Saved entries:
(* ===== verification/RbacEngine.v ===== *)
(** The access-control engine of [internal/rbac/rbac.go], over any storage
    that keeps the contract [StorageLaws].

    The engine's state is its storage and its permission cache; an operation
    returns the new state with its result.  [seen] is one map shared by a
    whole resolution, so it is threaded.  The recursions over the role graph
    take fuel ([None] when it runs out); one call reads the clock once. *)

From Stdlib Require Import ZArith Lia.
From stdpp Require Import base strings list gmap relations.
From S2P Require Import Prelude GoStrings RbacPolicy RbacStorage.

#[local] Open Scope string_scope.
#[local] Open Scope list_scope.

(** The fields of [auth.User] the engine reads. *)
Record User := mkUser { ID : string; u_Roles : list string; u_Permissions : list string }.

Record Engine (S : Type) := mkEngine {
  storage : S;
  rolePermissions : gmap string (list Permission)
}.
Arguments mkEngine {S} _ _.
Arguments storage {S} _.
Arguments rolePermissions {S} _.

Definition NewEngine {S} (s : S) : Engine S := mkEngine s ∅.

Definition cache_get {S} (role : string) (e : Engine S) : option (list Permission) :=
  rolePermissions e !! role.
Definition cache_set {S} (role : string) (perms : list Permission) (e : Engine S) : Engine S :=
  mkEngine (storage e) (<[role := perms]> (rolePermissions e)).
Definition cache_clear {S} (e : Engine S) : Engine S := mkEngine (storage e) ∅.
Definition InvalidateCache {S} (e : Engine S) : Engine S := cache_clear e.

(** [e.storage.GetRole]. *)
Definition engine_GetRole {S} `{Storage S} (t : Z) (name : string) (e : Engine S) :
    Engine S * result RbacError Role :=
  let '(s, r) := GetRole t t name (storage e) in (mkEngine s (rolePermissions e), r).

Definition Resolved (S : Type) : Type := option (Engine S * gset string * list Permission).

(** The loop over the parents in [resolveRolePermissions]; [resolve] is the recursive call. *)
Definition parents_loop {S} (resolve : string -> gset string -> Engine S -> Resolved S) :=
  fix loop (parents : list string) (e : Engine S) (seen : gset string) (perms : list Permission) :
      Resolved S :=
    match parents with
    | [] => Some (e, seen, perms)
    | parent :: ps =>
        match resolve parent seen e with
        | Some (e, seen, parentPerms) => loop ps e seen (perms ++ parentPerms)
        | None => None
        end
    end.

Fixpoint resolveRolePermissions {S} `{Storage S} (n : nat) (t : Z) (roleName : string)
    (seen : gset string) (e : Engine S) : Resolved S :=
  match n with
  | O => None
  | Datatypes.S n' =>
      if decide (roleName ∈ seen) then Some (e, seen, [])
      else
        let seen := {[roleName]} ∪ seen in
        match cache_get roleName e with
        | Some cached => Some (e, seen, cached)
        | None =>
            let '(e, r) := engine_GetRole t roleName e in
            match r with
            | Err _ => Some (e, seen, [])
            | Ok role =>
                match parents_loop (resolveRolePermissions n' t) (Parents role) e seen (Permissions role) with
                | Some (e, seen, perms) => Some (cache_set roleName perms e, seen, perms)
                | None => None
                end
            end
        end
  end.

Fixpoint resolve_roles {S} `{Storage S} (n : nat) (t : Z) (roles : list string) (seen : gset string)
    (allPerms : list Permission) (e : Engine S) : Resolved S :=
  match roles with
  | [] => Some (e, seen, allPerms)
  | roleName :: roles' =>
      match resolveRolePermissions n t roleName seen e with
      | Some (e, seen, perms) => resolve_roles n t roles' seen (allPerms ++ perms) e
      | None => None
      end
  end.

Definition resolveUserPermissions {S} `{Storage S} (n : nat) (t : Z) (roles : list string)
    (e : Engine S) : option (Engine S * list Permission) :=
  match resolve_roles n t roles ∅ [] e with
  | Some (e, _, perms) => Some (e, perms)
  | None => None
  end.

Definition CheckPermission {S} `{Storage S} (n : nat) (t : Z) (user : option User)
    (permission : Permission) (e : Engine S) : option (Engine S * bool) :=
  match user with
  | None => Some (e, false)
  | Some user =>
      if existsb (fun p => Matches p permission) (u_Permissions user) then Some (e, true)
      else match resolveUserPermissions n t (u_Roles user) e with
           | Some (e, allPerms) => Some (e, existsb (fun p => Matches p permission) allPerms)
           | None => None
           end
  end.

Definition inherited_loop {S} (inherited : string -> Engine S -> option (Engine S * bool))
    (targetRole : string) :=
  fix loop (parents : list string) (e : Engine S) : option (Engine S * bool) :=
    match parents with
    | [] => Some (e, false)
    | parent :: ps =>
        if String.eqb parent targetRole then Some (e, true)
        else match inherited parent e with
             | Some (e, true) => Some (e, true)
             | Some (e, false) => loop ps e
             | None => None
             end
    end.

Fixpoint hasInheritedRole {S} `{Storage S} (n : nat) (t : Z) (parentRole targetRole : string)
    (e : Engine S) : option (Engine S * bool) :=
  match n with
  | O => None
  | Datatypes.S n' =>
      let '(e, r) := engine_GetRole t parentRole e in
      match r with
      | Err _ => Some (e, false)
      | Ok role =>
          inherited_loop (fun parent => hasInheritedRole n' t parent targetRole) targetRole
            (Parents role) e
      end
  end.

## WORK TO COMPLETE
For this exercise, repeat exactly the lines of the data above from the one with "#[local] Open Scope string_scope." down to the one with "storage : S;", both end lines included.

## RESPONSE BOX
#[local] Open Scope string_scope.
#[local] Open Scope list_scope.

(** The fields of [auth.User] the engine reads. *)
Record User := mkUser { ID : string; u_Roles : list string; u_Permissions : list string }.

Record Engine (S : Type) := mkEngine {
  storage : S;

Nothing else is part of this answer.